More and more Americans are avoiding the highways and taking to the seas for their vacations. Cruise ships have become a popular vacation destination that offer a complete package at an affordable price. In 2007, prior to the recent increases in gas prices, the cruise industry experienced a double digit growth rate. The greater numbers of passengers have given rise to an appropriate increase in accidents aboard these cruise ships. Accidents aboard cruise ships are governed by Admiralty Law.
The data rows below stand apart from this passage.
(* ===== verification/CheckResult.v ===== *)
(** Component: the results of checks and the metrics they carry
    (src/protocol/metric/metric.go, src/check/checkresult.go,
    src/check/checkresult_metrics.go, src/utils/status.go). *)
From S2P Require Export Check GoStrings.

(** ** Metrics

    The value of a metric is an [interface{}]: [nil] or a value with its
    dynamic type.  A [float64] is given by its text in the format [%v], which
    determines it. *)
Inductive int_type := Int | Int32 | Int64 | Uint64.

Inductive value :=
| VNil
| VString (s : string)
| VBool (b : bool)
| VInteger (t : int_type) (z : Z)
| VFloat64 (text : string).

#[export] Instance int_type_eq_dec : EqDecision int_type.
Proof. solve_decision. Defined.
#[export] Instance value_eq_dec : EqDecision value.
Proof. solve_decision. Defined.

(** [fmt.Sprintf("%v", v)] *)
Definition Sprint (v : value) : string :=
  match v with
  | VNil => "<nil>"
  | VString s => s
  | VBool true => "true"
  | VBool false => "false"
  | VInteger _ z => pretty z
  | VFloat64 text => text
  end.

Definition MetricString : Z := 0.
Definition MetricBool : Z := 1.
Definition MetricNumber : Z := 2.
Definition MetricFloat : Z := 3.

Record Metric := {
  m_Type : Z; m_TypeString : string; m_Dimension : string; m_Name : string; m_Unit : string;
  m_Value : value
}.

Definition UnitToString (unit : Z) : string :=
  if bool_decide (unit = MetricString) then "string"
  else if bool_decide (unit = MetricBool) then "bool"
  else if bool_decide (unit = MetricNumber) then "int64"
  else if bool_decide (unit = MetricFloat) then "double"
  else "undefined".

Definition NewMetric (name metricDimension : string) (internalMetricType : Z) (v : value)
    (unit : string) : Metric := {|
  m_Type := internalMetricType;
  m_TypeString := UnitToString internalMetricType;
  m_Dimension := if bool_decide (metricDimension = "") then "none" else metricDimension;
  m_Name := name;
  m_Value := v;
  m_Unit := unit
|}.

Definition ToString (m : Metric) : string + error :=
  if bool_decide (m_Type m ≠ MetricString) then inr "Invalid coercion to String"
  else match m_Value m with
       | VNil => inl ""
       | VString s => inl s
       | _ => inr "Invalid coercion to String"
       end.

(** The common body of [ToUint64], [ToInt64] and [ToInt32]. *)
Definition to_number (t : int_type) (err : error) (m : Metric) : Z + error :=
  if bool_decide (m_Type m ≠ MetricNumber) then inr err
  else match m_Value m with
       | VInteger t' z => if bool_decide (t' = t) then inl z else inr err
       | _ => inr err
       end.
Definition ToUint64 : Metric → Z + error := to_number Uint64 "Invalid coercion to Uint64".
Definition ToInt64 : Metric → Z + error := to_number Int64 "Invalid coercion to int64".
Definition ToInt32 : Metric → Z + error := to_number Int32 "Invalid coercion to int32".

(** ** States *)
Definition StateAvailable : string := "available".
Definition StateUnavailable : string := "unavailable".
Definition StatusSuccess : string := "success".
Definition StatusUnknownError : string := "unknown error".
Definition DefaultStatusLimit : nat := 256.
Definition DefaultStateLimit : nat := 256.

Record States := { State : string; Status : string }.
Definition states_String (s : States) : string :=
  ("{state=" +:+ State s +:+ ", status=" +:+ Status s +:+ "}")%string.

Definition put_State (x : string) (st : States) : States := {| State := x; Status := Status st |}.
Definition put_Status (x : string) (st : States) : States := {| State := State st; Status := x |}.

Definition states_SetStateAvailable : States → States := put_State StateAvailable.
Definition states_SetStateUnavailable : States → States := put_State StateUnavailable.
Definition SetStatusUnknown : States → States := put_Status StatusUnknownError.
Definition SetStatusSuccess : States → States := put_Status StatusSuccess.

Definition crop (limit : nat) (s : string) : string :=
  if (limit <? String.length s)%nat then str_take limit s else s.
Definition SetState (state : string) : States → States := put_State (crop DefaultStateLimit state).
Definition SetStatus (status : string) : States → States :=
  put_Status (crop DefaultStatusLimit status).

Definition SetStatusFromError (err : error) : States → States :=
  put_Status (match LastIndex err ":" with
              | Some pos => TrimSpace (str_drop (pos + 1) err)
              | None => err
              end).

(** ** Results

    The metrics of a result are the ones [NewMetric] makes, never nil. *)
Definition Result : Type := gmap string Metric.

Definition AddMetric (m : Metric) (cr : Result) : Result := <[m_Name m := m]> cr.
Definition AddMetrics (metrics : list Metric) (cr : Result) : Result :=
  foldl (λ cr m, AddMetric m cr) cr metrics.
Definition NewResult (metrics : list Metric) : Result := AddMetrics metrics ∅.
Definition GetMetric (name : string) (cr : Result) : option Metric := cr !! name.

Record ResultSet := {
  rs_States : States;
  rs_Check : Check;
  rs_Metrics : list Result;
  rs_Available : bool
}.

Definition on_states (f : States → States) (crs : ResultSet) : ResultSet :=
  {| rs_States := f (rs_States crs); rs_Check := rs_Check crs; rs_Metrics := rs_Metrics crs;
     rs_Available := rs_Available crs |}.
Definition put_Available (b : bool) (crs : ResultSet) : ResultSet :=
  {| rs_States := rs_States crs; rs_Check := rs_Check crs; rs_Metrics := rs_Metrics crs;
     rs_Available := b |}.
Definition put_Metrics (l : list Result) (crs : ResultSet) : ResultSet :=
  {| rs_States := rs_States crs; rs_Check := rs_Check crs; rs_Metrics := l;
     rs_Available := rs_Available crs |}.

Definition SetStateAvailable (crs : ResultSet) : ResultSet :=
  on_states states_SetStateAvailable (put_Available true crs).
Definition SetStateUnavailable (crs : ResultSet) : ResultSet :=
  on_states states_SetStateUnavailable (put_Available false crs).
Definition ClearMetrics : ResultSet → ResultSet := put_Metrics [].
Definition Add (cr : Result) (crs : ResultSet) : ResultSet :=
  put_Metrics (rs_Metrics crs ++ [cr]) crs.
Definition Length (crs : ResultSet) : nat := length (rs_Metrics crs).

Definition Get {S} (crs : ResultSet) (idx : Z) : go S Result :=
  if bool_decide (Z.of_nat (Length crs) ≤ idx)%Z then halt Panicked
  else if bool_decide (idx < 0)%Z then halt OutOfRange
  else match rs_Metrics crs !! Z.to_nat idx with
       | Some cr => mret cr
       | None => halt OutOfRange
       end.

Definition NewResultSet (ch : Check) (cr : option Result) : ResultSet :=
  let crs := {| rs_States := {| State := ""; Status := "" |}; rs_Check := ch; rs_Metrics := [];
                rs_Available := false |} in
  let crs := on_states SetStatusUnknown (SetStateUnavailable crs) in
  match cr with Some cr => Add cr crs | None => crs end.

(** ** The content of a metrics post *)
Definition tvu_of (m : Metric) : MetricTVU :=
  {| tvu_Type := m_TypeString m; tvu_Value := Sprint (m_Value m); tvu_Unit := m_Unit m |}.

Definition ConvertToMetricResults (cr : Result) : MetricWrap :=
  [None; Some ((λ m, Some (tvu_of m)) <$> cr)].

(** [now] is the value of [utils.NowTimestampMillis()]. *)
Definition PopulateMetricsPostContent {S} (now clockOffset : Z) (crs : ResultSet)
    : go S MetricsPostContent :=
  metrics ← for_fold (seq 0 (Length crs)) [] (λ acc i,
    cr ← Get crs (Z.of_nat i);
    mret (acc ++ [ConvertToMetricResults cr]));
  mret {|
    mpc_EntityId := GetEntityID (rs_Check crs);
    mpc_CheckId := GetID (rs_Check crs);
    mpc_CheckType := GetCheckType (rs_Check crs);
    mpc_Metrics := metrics;
    mpc_MinCheckPeriod := to_u64 (GetPeriod (rs_Check crs) * 1000);
    mpc_State := State (rs_States crs);
    mpc_Status := Status (rs_States crs);
    mpc_Timestamp := to_i64 (now + clockOffset)
  |}.

Definition NewMetricsPostRequest {S} (now : Z) (crs : ResultSet) (clockOffset : Z)
    : go S MetricsPostRequest :=
  content ← PopulateMetricsPostContent now clockOffset crs;
  mret {| mpr_Frame := {|
            Common := {| f_Version := "1"; f_Id := 0; f_Target := ""; f_Source := "";
                         f_Method := MethodCheckMetricsPostMulti; f_Error := None |};
            RawParams := None; RawResult := None |};
          mpr_Params := content |}.

(** ** Status lines (src/utils/status.go) *)
Definition StatusLine : Type := list string.
Definition NewStatusLine : StatusLine := [].
Definition sl_Add (key : string) (v : value) (sl : StatusLine) : StatusLine :=
  sl ++ [(key +:+ "=" +:+ Sprint v)%string].
Definition AddOption (key : string) (sl : StatusLine) : StatusLine := sl ++ [key].
Definition sl_String (sl : StatusLine) : string := Join sl ",".

(** ** Properties *)

Lemma crop_length limit s : String.length (crop limit s) ≤ limit.
Proof.
  unfold crop. destruct (Nat.ltb_spec limit (String.length s)); [|lia].
  rewrite str_take_length. lia.
Qed.

(** A state or a status that is set has at most 256 bytes; it is the one
    given when that one fits, else its first 256 bytes. *)
Theorem set_state_status_bounded st state status :
  String.length (State (SetState state st)) ≤ DefaultStateLimit
  ∧ String.length (Status (SetStatus status st)) ≤ DefaultStatusLimit
  ∧ State (SetState state st) =
      (if decide (String.length state ≤ DefaultStateLimit)%nat then state
       else str_take DefaultStateLimit state)
  ∧ Status (SetStatus status st) =
      (if decide (String.length status ≤ DefaultStatusLimit)%nat then status
       else str_take DefaultStatusLimit status)
  ∧ Status (SetState state st) = Status st ∧ State (SetStatus status st) = State st.
Proof.
  unfold SetState, SetStatus. split_and!; try done; cbn; try apply crop_length;
    unfold crop, DefaultStateLimit, DefaultStatusLimit;
    match goal with |- context [(256 <? ?n)%nat] => destruct (Nat.ltb_spec 256 n) end;
    case_decide; lia || done.
Qed.

(** The status made of an error.  Without a colon it is the whole text,
    whatever its length; with one it is the text after the last colon, without
    the space around it. *)
Theorem status_from_error_spec err st :
  (¬ occurs ":" err → Status (SetStatusFromError err st) = err)
  ∧ (∀ pre post, err = (pre +:+ ":" +:+ post)%string → ¬ occurs ":" post →
       Status (SetStatusFromError err st) = TrimSpace post
       ∧ ¬ occurs ":" (Status (SetStatusFromError err st))).
Proof.
  unfold SetStatusFromError. cbn. split.
  - intros Hn%last_index_none. by rewrite Hn.
  - intros pre post -> Hn. change (pre +:+ ":" +:+ post)%string with (pre +:+ String ":" post)%string.
    rewrite last_index_app, str_drop_app by done. split; [done|].
    intros Ho. apply Hn. by apply occurs_trim.
Qed.

Lemma status_from_error_spec_witness :
  Status (SetStatusFromError "write ip6: sendto: no route" {| State := ""; Status := "" |})
    = "no route"
  ∧ Status (SetStatusFromError (Repeat "x" 300) {| State := ""; Status := "" |}) = Repeat "x" 300.
Proof.
  split.
  - assert (¬ occurs ":" " no route") as Hn by (apply last_index_none; reflexivity).
    apply (proj2 (status_from_error_spec _ _) "write ip6: sendto" " no route" eq_refl Hn).
  - apply (status_from_error_spec (Repeat "x" 300)). apply last_index_none. vm_compute. reflexivity.
Defined.

(** The metric a result holds under a name is the last one added under it. *)
Theorem new_result_last_wins metrics name :
  GetMetric name (NewResult metrics) = last (filter (λ m, m_Name m = name) metrics).
Proof.
  unfold GetMetric, NewResult, AddMetrics, AddMetric.
  induction metrics as [|m metrics IH] using rev_ind; [done|].
  rewrite foldl_snoc, filter_app, last_app, <- IH. rewrite filter_cons.
  case_decide as E; cbn.
  - subst. apply (lookup_insert_eq (M := gmap string)).
  - by apply (lookup_insert_ne (M := gmap string)).
Qed.

Lemma get_in_range {S} crs i cr (s : S) :
  rs_Metrics crs !! i = Some cr → Get crs (Z.of_nat i) s = Ret cr s.
Proof.
  intros E. pose proof (lookup_lt_Some _ _ _ E). unfold Get, Length.
  rewrite !bool_decide_false by lia. by rewrite Nat2Z.id, E.
Qed.

Lemma convert_loop {S} crs l1 l2 (s : S) :
  rs_Metrics crs = l1 ++ l2 →
  for_fold (seq (length l1) (length l2)) (ConvertToMetricResults <$> l1) (λ acc i,
    cr ← Get crs (Z.of_nat i); mret (acc ++ [ConvertToMetricResults cr])) s
  = Ret (ConvertToMetricResults <$> l1 ++ l2) s.
Proof.
  revert l1. induction l2 as [|cr l2 IH]; intros l1 E; cbn.
  - by rewrite app_nil_r.
  - rewrite bind_app, bind_app, (get_in_range _ _ cr).
    2:{ rewrite E. by apply list_lookup_middle. }
    cbn. specialize (IH (l1 ++ [cr])). rewrite length_app, Nat.add_1_r, fmap_app in IH.
    cbn in IH. rewrite IH; rewrite <- app_assoc; done.
Qed.

Lemma populate_always {S} now offset crs (s : S) :
  ∃ content, PopulateMetricsPostContent now offset crs s = Ret content s.
Proof.
  eexists. unfold PopulateMetricsPostContent. rewrite bind_app.
  pose proof (convert_loop crs [] (rs_Metrics crs) s eq_refl) as E. cbn in E.
  unfold Length. rewrite E. reflexivity.
Qed.

(** What a post says. *)
Lemma populate_content {S} now offset crs (s : S) :
  ∃ content, PopulateMetricsPostContent now offset crs s = Ret content s
    ∧ mpc_Metrics content = ConvertToMetricResults <$> rs_Metrics crs
    ∧ mpc_EntityId content = GetEntityID (rs_Check crs)
    ∧ mpc_CheckId content = GetID (rs_Check crs)
    ∧ mpc_CheckType content = GetCheckType (rs_Check crs)
    ∧ is_u64 (mpc_MinCheckPeriod content) ∧ is_i64 (mpc_Timestamp content).
Proof.
  eexists. split.
  - unfold PopulateMetricsPostContent. rewrite bind_app.
    pose proof (convert_loop crs [] (rs_Metrics crs) s eq_refl) as E. cbn in E.
    unfold Length. rewrite E. reflexivity.
  - cbn. split_and!; try done; [apply to_u64_range|apply to_i64_range].
Qed.

(** The content of a metrics post is always produced: one entry per
    result, in order; the identity of the check; its period in milliseconds
    when that fits 64 bits; the poller's time moved by the clock offset. *)
Theorem populate_spec {S} now offset crs (s : S) :
  ∃ content, PopulateMetricsPostContent now offset crs s = Ret content s
    ∧ mpc_Metrics content = ConvertToMetricResults <$> rs_Metrics crs
    ∧ mpc_EntityId content = GetEntityID (rs_Check crs)
    ∧ mpc_CheckId content = GetID (rs_Check crs)
    ∧ mpc_CheckType content = GetCheckType (rs_Check crs)
    ∧ mpc_State content = State (rs_States crs) ∧ mpc_Status content = Status (rs_States crs)
    ∧ is_u64 (mpc_MinCheckPeriod content)
    ∧ (is_u64 (GetPeriod (rs_Check crs) * 1000) →
       mpc_MinCheckPeriod content = GetPeriod (rs_Check crs) * 1000)%Z
    ∧ (is_i64 (now + offset) → mpc_Timestamp content = now + offset)%Z.
Proof.
  eexists. split.
  - unfold PopulateMetricsPostContent. rewrite bind_app.
    pose proof (convert_loop crs [] (rs_Metrics crs) s eq_refl) as E. cbn in E.
    unfold Length. rewrite E. reflexivity.
  - cbn. split_and!; try done.
    + apply to_u64_range.
    + apply to_u64_id.
    + apply to_i64_id.
Qed.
IMCA/TER has extensive experience in investigating maritime accidents. IMCA/TER was originally formed by a group of United States Naval Academy professors and instructors, some of whom were officers in the U.S. Navy. The maritime experience of these former naval officers includes the operation and maintenance of complex electrical and mechanical systems, the administration of shipboard safety programs, the training of crew members in areas of operations and navigation, and the investigation of accidents aboard ships. IMCA/TER has performed accident investigations involving slip and falls, machinery operation and design, machinery failures, seamanship activities, marine architecture and design and Rules of the Road.
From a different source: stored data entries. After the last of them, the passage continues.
(* ===== verification/PingCheck.v ===== *)
(** Component: the run of a ping check (src/check/check_ping.go), against the
    interface of a pinger that src/check/pinger.go declares, and its instance
    for the pinger of that file. *)
From S2P Require Export Floats Pinger.

(** The facility to send single pings, over the state [N] of the process:
    [PingerFactory], the methods of [Pinger], and [time.Sleep]. *)
Class Pinging (N P : Type) := {
  pinger_factory : string → string → string → go N (P + error);
  pinger_Ping : P → Z → Duration → go N PingResponse;
  pinger_Close : P → go N unit;
  sleep : Duration → go N unit
}.

Definition defaultPingCount : Z := 6.

(** [int(ch.Details.Count)], or the default. *)
Definition ping_count (d : PingCheckDetails) : nat :=
  Z.to_nat (if bool_decide (Count d ≤ 0)%Z then defaultPingCount else Count d).

(** ** The responses, by sequence number, and the latched error *)
Record ping_acc := { responses : list (option PingResponse); pingErr : option error }.

(** The loop body after [pinger.Ping]: whether the response has been saved. *)
Definition record_response (resp : PingResponse) (acc : ping_acc) : ping_acc * bool :=
  match pr_Err resp with
  | Some err =>
      ((if pr_Timeout resp then acc
        else {| responses := responses acc; pingErr := Some err |}), false)
  | None =>
      if bool_decide (pr_Seq resp ≤ 0 ∨ Z.of_nat (length (responses acc)) < pr_Seq resp)%Z
      then (acc, false)
      else
        let slot := Z.to_nat (pr_Seq resp - 1) in
        match responses acc !! slot with
        | Some (Some _) => (acc, false)
        | _ => ({| responses := <[slot := Some resp]> (responses acc); pingErr := pingErr acc |}, true)
        end
  end.

(** ** The statistics over the responses *)
Record rtt_stats := {
  initialDuration : bool; minRTT : Duration; maxRTT : Duration; totalRTT : Duration; recv : Z
}.
Definition no_stats : rtt_stats :=
  {| initialDuration := true; minRTT := 0; maxRTT := 0; totalRTT := 0; recv := 0 |}.

Definition stats_step (st : rtt_stats) (response : option PingResponse) : rtt_stats :=
  match response with
  | None => st
  | Some resp =>
      let rtt := pr_Rtt resp in
      {| initialDuration := false;
         minRTT := if initialDuration st then rtt
                   else if bool_decide (rtt < minRTT st)%Z then rtt else minRTT st;
         maxRTT := if initialDuration st then rtt
                   else if bool_decide (maxRTT st < rtt)%Z then rtt else maxRTT st;
         totalRTT := to_i64 (totalRTT st + rtt);
         recv := recv st + 1 |}
  end.
Definition avgRTT (st : rtt_stats) : Duration :=
  if bool_decide (0 < recv st)%Z then Z.quot (totalRTT st) (recv st) else 0%Z.

Section run.
Context {N P : Type} `{!Pinging N P} (FormatFloat : float64 → string).
(** Whether [overallTimeout] has fired when the loop selects for the i-th time. *)
Context (expired : nat → bool).

Fixpoint packetLoop (pinger : P) (interPingDelay perPingDuration : Duration) (iterations : list nat)
    (acc : ping_acc) : go N ping_acc :=
  match iterations with
  | [] => mret acc
  | i :: rest =>
      if expired i then mret acc
      else
        resp ← pinger_Ping pinger (Z.of_nat i + 1) perPingDuration;
        let '(acc, saved) := record_response resp acc in
        when saved (sleep interPingDelay);;
        packetLoop pinger interPingDelay perPingDuration rest acc
  end.

Definition ping_metrics (count : nat) (st : rtt_stats) : Result :=
  let seconds d := VFloat64 (FormatFloat (ScaleFractionalDuration d Second)) in
  NewResult [
    NewMetric "count" "" MetricNumber (VInteger Int (Z.of_nat count)) "";
    NewPercentMetricFromInt FormatFloat "available" "" (recv st) (Z.of_nat count);
    NewMetric "average" "" MetricFloat (seconds (avgRTT st)) UnitSeconds;
    NewMetric "maximum" "" MetricFloat (seconds (maxRTT st)) UnitSeconds;
    NewMetric "minimum" "" MetricFloat (seconds (minRTT st)) UnitSeconds].

Definition ping_status (pingErr : option error) (received : Z) (crs : ResultSet) : ResultSet :=
  match pingErr with
  | None =>
      if bool_decide (0 < received)%Z then SetStateAvailable (on_states SetStatusSuccess crs)
      else on_states (SetStatus "No responses received") (SetStateUnavailable crs)
  | Some err => on_states (SetStatusFromError err) (SetStateUnavailable crs)
  end.

Definition ip_version (resolver : string) : string :=
  if bool_decide (resolver = ResolverIPV6) then "v6"
  else if bool_decide (resolver = ResolverIPV4) then "v4" else "".

Definition ping_Run (b : Base) (d : PingCheckDetails) : go N (ResultSet + error) :=
  let ch := PingCheck b d in
  match GetTargetIP (header_of ch) with
  | inr err => mret (inr err)
  | inl targetIP =>
      r ← pinger_factory (GetID ch) targetIP (ip_version (ch_TargetResolver (header_of ch)));
      match r with
      | inr err => mret (inr err)
      | inl pinger =>
          let timeoutDuration := GetTimeoutDuration ch in
          let count := ping_count d in
          let perPingDuration := Z.quot timeoutDuration (Z.of_nat count) in
          let interPingDelay := MinOfDurations Second perPingDuration in
          acc ← packetLoop pinger interPingDelay perPingDuration (seq 0 count)
                  {| responses := replicate count None; pingErr := None |};
          let st := foldl stats_step no_stats (responses acc) in
          let crs := NewResultSet ch (Some (ping_metrics count st)) in
          pinger_Close pinger;;
          mret (inl (ping_status (pingErr acc) (recv st) crs))
      end
  end.
End run.

(** ** Bookkeeping of the responses *)

(** A response that counts for a run of [count] pings. *)
Definition valid (count : nat) (r : PingResponse) : Prop :=
  pr_Err r = None ∧ (1 ≤ pr_Seq r ≤ Z.of_nat count)%Z.
#[export] Instance valid_dec count r : Decision (valid count r).
Proof. unfold valid. apply _. Defined.

(** The first one with the sequence number [s + 1]. *)
Definition first_valid (count : nat) (rs : list PingResponse) (s : nat) : option PingResponse :=
  head (filter (λ r, valid count r ∧ pr_Seq r = Z.of_nat s + 1)%Z rs).

(** The responses kept, by increasing sequence number. *)
Definition kept (count : nat) (rs : list PingResponse) : list PingResponse :=
  omap (first_valid count rs) (seq 0 count).

Definition hard_error (r : PingResponse) : option error :=
  match pr_Err r with
  | Some err => if pr_Timeout r then None else Some err
  | None => None
  end.

Definition recorded (count : nat) (rs : list PingResponse) : ping_acc :=
  foldl (λ acc r, (record_response r acc).1)
    {| responses := replicate count None; pingErr := None |} rs.

Lemma first_valid_snoc count rs r s :
  first_valid count (rs ++ [r]) s =
    match first_valid count rs s with
    | Some r' => Some r'
    | None => if decide (valid count r ∧ pr_Seq r = Z.of_nat s + 1)%Z then Some r else None
    end.
Proof.
  unfold first_valid. rewrite filter_app, filter_cons, filter_nil.
  destruct (filter _ rs); [|done]. cbn [app]. by case_decide.
Qed.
Maritime accident investigations bring a complexity not seen in non-marine incidents. Ships at sea are subject to motion caused by weather, loading and maneuvering. The construction of ships differs from what would typically be encountered in buildings on land and these differences offer disadvantages when moving people and/or equipment about the ship. Lighting conditions vary depending on the location in the ship and add another dimension to accident avoidance.